The respected Civil War Books and Authors (CWBA) blog had several reviews of new books over the last month. The new reference work The Oxford Handbook of the American Civil War edited by Lorien Foote and Earl J. Hess gets a very positive review on every level (except for its price ($150.00)). It collects chapters written by three dozen scholars into “essays charting the military progress of the war” according to the CWBA review. The volume centers the military history of the war, while understanding the indispensable social and political causes and consequences. CWBA says that:

“The Oxford Handbook of the American Civil War, through its critical engagement with current trends in the military and social history scholarship and its noteworthy identification of topics meriting further exploration, succeeds admirably at fulfilling the challenging mandates of OUP’s Handbook series. Those qualities as well as the highly accessible nature of the writing makes this handbook excel as a broadly useful guide to the present state of the Civil War military history literature.”

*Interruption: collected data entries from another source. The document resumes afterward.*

(* ===== verification/VmUser.v ===== *)
(** * Kernel writes to user memory (uva2ka and copyout of vm.c) *)

From S2P Require Import Prelude Bytes Kalloc Vm VmInv VmSteps VmMap VmFree VmGrow VmCopy.

Implicit Types (s : mem) (own : gmap Z role).

(** The byte at the user address [a]. *)
Definition ubyte s (pg a : Z) : option Z := upage s pg (page_of a) !! offset_of a.
(** The user may use the page. *)
Definition user_page s (pg va : Z) : bool := present (pte s pg va) && negb (Z.land (pte s pg va) PTE_U =? 0).
(** The directory has a table for the address. *)
Definition has_table s (pg va : Z) : bool := present (word s pg (pdx va)).

Section user.
Context (kend : Z) (own : gmap Z role) (pg : Z).
Hypothesis Hd : own !! pg = Some Dir.

(** [bs] was written at [va] of the address space [pg], and nothing else. *)
Record written s (va : Z) (bs : list Z) s' : Prop := {
  wr_inv : vinv kend s' own;
  wr_tables va' : is_va va' → has_table s' pg va' = has_table s pg va';
  wr_ptes : same_ptes s own s';
  wr_bytes a : is_user a → present (pte s pg (page_of a)) = true →
    ubyte s' pg a = if decide (va ≤ a < va + lenZ bs) then bs !! Z.to_nat (a - va) else ubyte s pg a;
  wr_pages x : (∀ va', own !! x ≠ Some (Frame pg va')) → pages s' !! x = pages s !! x
}.

Lemma written_nil s va : vinv kend s own → written s va [] s.
Proof using Type. intros HI. constructor; [done|done|done| |done]. intros a _ _. rewrite decide_False; [done|]. unfold lenZ. cbn. lia. Qed.

Lemma page_of_va a : is_user a → is_va (page_of a) ∧ is_user (page_of a).
Proof using Type. unfold is_user, is_va, page_of, KERNBASE, PGSIZE. dlia. Qed.

Lemma written_app s va bs s1 bs2 s2 : written s va bs s1 → written s1 (va + lenZ bs) bs2 s2 → written s va (bs ++ bs2) s2.
Proof using Hd.
  intros [A1 A0 A2 A3 A4] [B1 B0 B2 B3 B4]. constructor; [done| | | |].
  - intros va' Hva'. by rewrite B0, A0.
  - intros p va' Hp Hva'. by rewrite B2, A2.
  - intros a Hu Hpr. destruct (page_of_va a Hu) as [Hva _]. rewrite B3, A3 by (done || by rewrite A2). unfold lenZ. rewrite length_app.
    repeat case_decide; try lia; try done; [|by rewrite lookup_app_l by lia].
    rewrite lookup_app_r by lia. f_equal. lia.
  - intros x Hx. by rewrite B4, A4.
Qed.

(** One page. *)
Lemma written_page s va bs :
  vinv kend s own → is_user va → present (pte s pg (page_of va)) = true → bytes bs → va - page_of va + lenZ bs ≤ PGSIZE →
  written s va bs (set_page (frame_of s pg (page_of va)) (put (offset_of va) bs (upage s pg (page_of va))) s).
Proof using Hd.
  intros HI Hu Hpr Hbs Hlen. destruct (page_of_va va Hu) as [Hva Hu']. destruct (upage_frame kend s own pg (page_of va) HI Hd Hva Hu' Hpr) as (Hf & Hp & Hl & Hb).
  set (f := frame_of s pg (page_of va)) in *. set (p := upage s pg (page_of va)) in *. clearbody p.
  assert (Z.of_nat (offset_of va) = va - page_of va) as Hoff by (unfold offset_of, page_of, PGSIZE; dlia).
  assert (offset_of va + length bs ≤ length p)%nat as Hfit by (unfold lenZ, PGSIZE in *; lia).
  assert (length (put (offset_of va) bs p) = 4096%nat) as Hl' by (by rewrite length_put). assert (bytes (put (offset_of va) bs p)) as Hb' by (by apply Forall_put).
  pose proof (set_page_only s f _ Hl' Hb') as Ho.
  assert (∀ x, table_role (own !! x) → ∀ j, word (set_page f (put (offset_of va) bs p) s) x j = word s x j) as Hw.
  { intros x Hx j. apply (oo_word _ _ f _ _ Ho). intros ->. by rewrite Hf in Hx. }
  assert (same_ptes s own (set_page f (put (offset_of va) bs p) s)) as Hsp.
  { intros q va' Hq Hva'. apply (pte_same kend s _ own); [done|done|apply Hva'|apply Hw; by rewrite Hq|]. intros t Ht. apply Hw. by rewrite Ht. }
  constructor; [|intros va' _; unfold has_table; by rewrite Hw by (by rewrite Hd)|done| |].
  - destruct (vi_free _ _ _ HI) as (fl & HK & Hfl). apply (vinv_data kend s _ own); [done| | | |done].
    + exists fl. split; [|done]. apply kinv_set_page; [done|by rewrite Hfl, Hf|done|done].
    + intros x r Hx. apply (page_ok_only kend s _ f); [done|]. by eapply vi_page.
    + intros x Hx j _. by apply Hw.
  - intros a Ha Hpa. destruct (page_of_va a Ha) as [Hva2 Hu2]. destruct (upage_frame kend s own pg (page_of a) HI Hd Hva2 Hu2 Hpa) as (Hfa & _ & _ & _).
    assert (Z.of_nat (offset_of a) = a - page_of a ∧ 0 ≤ a - page_of a < PGSIZE) as [Hoa Hob] by (unfold offset_of, page_of, PGSIZE; dlia).
    unfold ubyte, upage. replace (frame_of (set_page f _ s) pg (page_of a)) with (frame_of s pg (page_of a)) by (unfold frame_of; by rewrite Hsp).
    unfold set_page. cbn [set_pages pages]. destruct (decide (frame_of s pg (page_of a) = f)) as [E|Hne].
    + rewrite E, Hfa in *. assert (page_of a = page_of va) as Epa by congruence. rewrite lookup_insert_eq, Hp. cbn [from_option id].
      rewrite lookup_put by done. unfold lenZ. repeat case_decide; try lia; try done. f_equal. lia.
    + rewrite lookup_insert_ne by done. rewrite decide_False; [done|]. intros Hr. destruct Hne. unfold f. f_equal. unfold lenZ, page_of, PGSIZE in *. dlia.
  - intros x Hx. apply Ho. intros ->. by destruct (Hx _ Hf).
Qed.

Lemma wp_uva2ka s va Q :
  vinv kend s own → is_va va → has_table s pg va = true → Q (if user_page s pg va then frame_of s pg va else 0) s → wp (uva2ka pg va) Q s.
Proof using Hd.
  intros HI [Hva Hal] Ht HQ. apply wp_bind, (wp_walk_find kend s own); [done|done|done|..]; [|intros Hn _; unfold has_table in Ht; congruence].
  intros t Hto Ht0. destruct (vi_page _ _ _ HI _ _ Hto) as (Htal & _ & _ & Hp). apply wp_bind, wp_load; [done|apply ptx_lt|done|].
  rewrite <- (pte_tab kend s own pg va t) by done. unfold user_page in HQ. destruct (present (pte s pg va)); [|by apply wp_ret]. cbn [negb andb] in HQ |- *.
  destruct (Z.land (pte s pg va) PTE_U =? 0); by apply wp_ret.
Qed.

Lemma frame_nonzero s va : vinv kend s own → is_va va → is_user va → user_page s pg va = true → frame_of s pg va ≠ 0.
Proof using Hd.
  intros HI Hva Hu [Hpr _]%andb_prop. destruct (upage_frame kend s own pg va HI Hd Hva Hu Hpr) as (Hf & _).
  by apply (page_V2P kend s _), (vi_page _ _ _ HI _ _ Hf).
Qed.

(** copyout wrote the first [n] bytes, all of them or up to a page that the
    user may not use. *)
Definition copied_out s (va : Z) (buf : list Z) (r : Z) s' : Prop :=
  ∃ n, written s va (take n buf) s' ∧
    (r = 0 ∧ n = length buf ∨ r = -1 ∧ (n < length buf)%nat ∧ user_page s pg (page_of (va + Z.of_nat n)) = false).

Lemma wp_copyout_loop fuel : ∀ s va buf (Q : Z → mem → Prop),
  vinv kend s own → 0 ≤ va → va + lenZ buf ≤ KERNBASE → va - page_of va + lenZ buf ≤ Z.of_nat fuel * PGSIZE → bytes buf →
  (∀ va', is_va va' → page_of va ≤ va' < va + lenZ buf → has_table s pg va' = true) →
  (∀ r s', copied_out s va buf r s' → Q r s') → wp (copyout_loop fuel pg va buf) Q s.
Proof using Hd.
  induction fuel as [|fuel IH]; intros s va buf Q HI Hva Hend Hfuel Hb Ht HQ; (destruct buf as [|b buf0] eqn:Ebuf;
    [apply wp_ret, HQ; exists 0%nat; split; [by apply written_nil|by left]|]); cbn [copyout_loop]; rewrite <- Ebuf in *;
    assert (0 < lenZ buf) as Hpos by (rewrite Ebuf; unfold lenZ; cbn; lia).
  { unfold page_of, PGSIZE in *. dlia. }
  clear Ebuf b buf0. cbv zeta. assert (is_user va) as Hu by (unfold is_user; lia). destruct (page_of_va va Hu) as [Hpv Hpu].
  assert (va - PGSIZE < page_of va ≤ va ∧ page_of va mod PGSIZE = 0) as [Hrange Hal] by (unfold page_of, PGSIZE; dlia).
  rewrite page_round by (unfold KERNBASE in *; lia). apply wp_bind, wp_uva2ka; [done|done|apply Ht; [done|lia]|].
  destruct (user_page s pg (page_of va)) eqn:Hup.
  2: { change (0 =? 0) with true. cbv iota. apply wp_ret, HQ. exists 0%nat. split; [by apply written_nil|right]. split; [done|]. rewrite Z.add_0_r. unfold lenZ in Hpos. split; [lia|done]. }
  rewrite (proj2 (Z.eqb_neq _ 0)) by (by apply (frame_nonzero s)). set (n := Z.to_nat (Z.min (PGSIZE - (va - page_of va)) (lenZ buf))).
  assert (Z.of_nat n = Z.min (PGSIZE - (va - page_of va)) (lenZ buf)) as Hn by (unfold n; lia). clearbody n.
  assert (n ≤ length buf)%nat as Hnl by (unfold lenZ in Hn; lia). pose proof Hup as [Hpr _]%andb_prop.
  destruct (upage_frame kend s own pg (page_of va) HI Hd Hpv Hpu Hpr) as (_ & Hp & _ & _).
  assert (lenZ (take n buf) = Z.of_nat n) as Hlt by (unfold lenZ; rewrite length_take_le; lia).
  pose proof (written_page s va (take n buf) HI Hu Hpr (Forall_take _ n _ Hb)) as W. rewrite Hlt in W. specialize (W ltac:(lia)).
  apply wp_bind, wp_upd_page with (upage s pg (page_of va)); [done|].
  replace (Z.to_nat (va - page_of va)) with (offset_of va) by (unfold offset_of, page_of; f_equal; lia). fold (set_page (frame_of s pg (page_of va)) (put (offset_of va) (take n buf) (upage s pg (page_of va))) s).
  set (s1 := set_page _ _ s) in *. clearbody s1. rewrite u32_small by (unfold KERNBASE, PGSIZE in *; lia).
  assert (lenZ (drop n buf) = lenZ buf - Z.of_nat n) as Hld by (unfold lenZ; rewrite length_drop; lia).
  assert (n = length buf ∨ page_of va + PGSIZE = va + Z.of_nat n) as Hcase by (unfold lenZ in Hn; lia).
  assert (page_of (page_of va + PGSIZE) = page_of va + PGSIZE) as Hpp by (unfold page_of, PGSIZE; dlia).
  destruct Hcase as [Hall|Hnext].
  - rewrite drop_ge by lia. destruct fuel; apply wp_ret, HQ; exists n; split; try done; left; done.
  - apply IH; [apply W|lia|rewrite Hld; lia|rewrite Hld, Hpp; lia|by apply Forall_drop| |].
    + intros va' Hva' Hr. rewrite Hld in Hr. rewrite (wr_tables _ _ _ _ W) by done. apply Ht; [done|]. rewrite Hpp in Hr. unfold PGSIZE in *. lia.
    + intros r s' (k & Wk & Hk). apply HQ. exists (n + k)%nat. split.
      * rewrite <- take_take_drop. apply (written_app s va _ s1); [done|]. by rewrite Hlt, <- Hnext.
      * rewrite length_drop in Hk. destruct Hk as [[-> ->]|(-> & Hk & Hnu)]; [left; split; [done|lia]|right]. split; [done|]. split; [lia|].
        replace (va + Z.of_nat (n + k)) with (page_of va + PGSIZE + Z.of_nat k) by lia. rewrite <- Hnu. unfold user_page.
        rewrite (wr_ptes _ _ _ _ W); [done|done|]. apply page_of_va. unfold is_user, lenZ in *. lia.
Qed.

Lemma wp_copyout s va buf (Q : Z → mem → Prop) :
  vinv kend s own → 0 ≤ va → va + lenZ buf ≤ KERNBASE → bytes buf →
  (∀ va', is_va va' → page_of va ≤ va' < va + lenZ buf → has_table s pg va' = true) →
  (∀ r s', copied_out s va buf r s' → Q r s') → wp (copyout pg va buf) Q s.
Proof using Hd.
  intros HI Hva Hend Hb Ht HQ. apply wp_copyout_loop; [done|done|done| |done|done|done].
  assert (0 ≤ lenZ buf) by (unfold lenZ; lia). unfold page_of, PGSIZE. dlia.
Qed.
End user.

Another book CWBA was very positive about is Destruction of the Steamboat Sultana: The Worst Maritime Disaster in American History by Gene Eric Salecker. If you are even slightly interested in the Sultana, you should read this review because CWBA gives a lot of details from the book. According to the review:

“The end result of three decades of intensive primary research, thorough investigation, and deep reflection, Gene Salecker’s Destruction of the Steamboat Sultana surpasses all previous coverage of the topic and is clearly poised to become the new standard history of the tragic event and everything that surrounded it. One hesitates to declare any history book to be the last word on its subject, but suffice it to say that this rigorously comprehensive treatment of the Sultana is destined to become an enduring classic among Civil War history studies and waterborne disaster chronicles.”

Suffering in the Army of Tennessee: A Social History of the Confederate Army of the Heartland from the Battles for Atlanta to the Retreat from Nashville by Christopher Thrasher has gotten a lot of attention in the last few months. It is “highly recommended” by CWBA.

Podcasts

Because of my hospitalization I was not able to follow all the podcasts and videos that were released last month, so I will try to check them all out before my next Around the Web in June.

Civil War Talk Radio had a good interview with Jim Downs, author of “Maladies of Empire: How Colonialism, Slavery, and War Transformed Medicine” on that subject. Downs is also the new Editor of the scholarly journal Civil War History, which is also discussed. You can listen on the player below:

Michael E. Block, author of “The Carnage was Fearful: The Battle of Cedar Mountain, August 9, 1862” also appeared on Civil War Talk Radio. Host Gerry Prokopowicz has been to the site of the battle and he and Block were amazed that the scene of the battle is little changed since the 1860s. It is not a park, but efforts are underway to have Virginia create a state park there. This Union defeat was foreseeable, given that the Federals were outnumbered, attacking, and going up against Stonewall Jackson.

I don’t review my own materials for obvious reasons, but I want to let you know that the second episode of my Civil War Reconstruction Podcast is out. It focuses on why understanding Reconstruction is so important to people who want to understand the Civil War.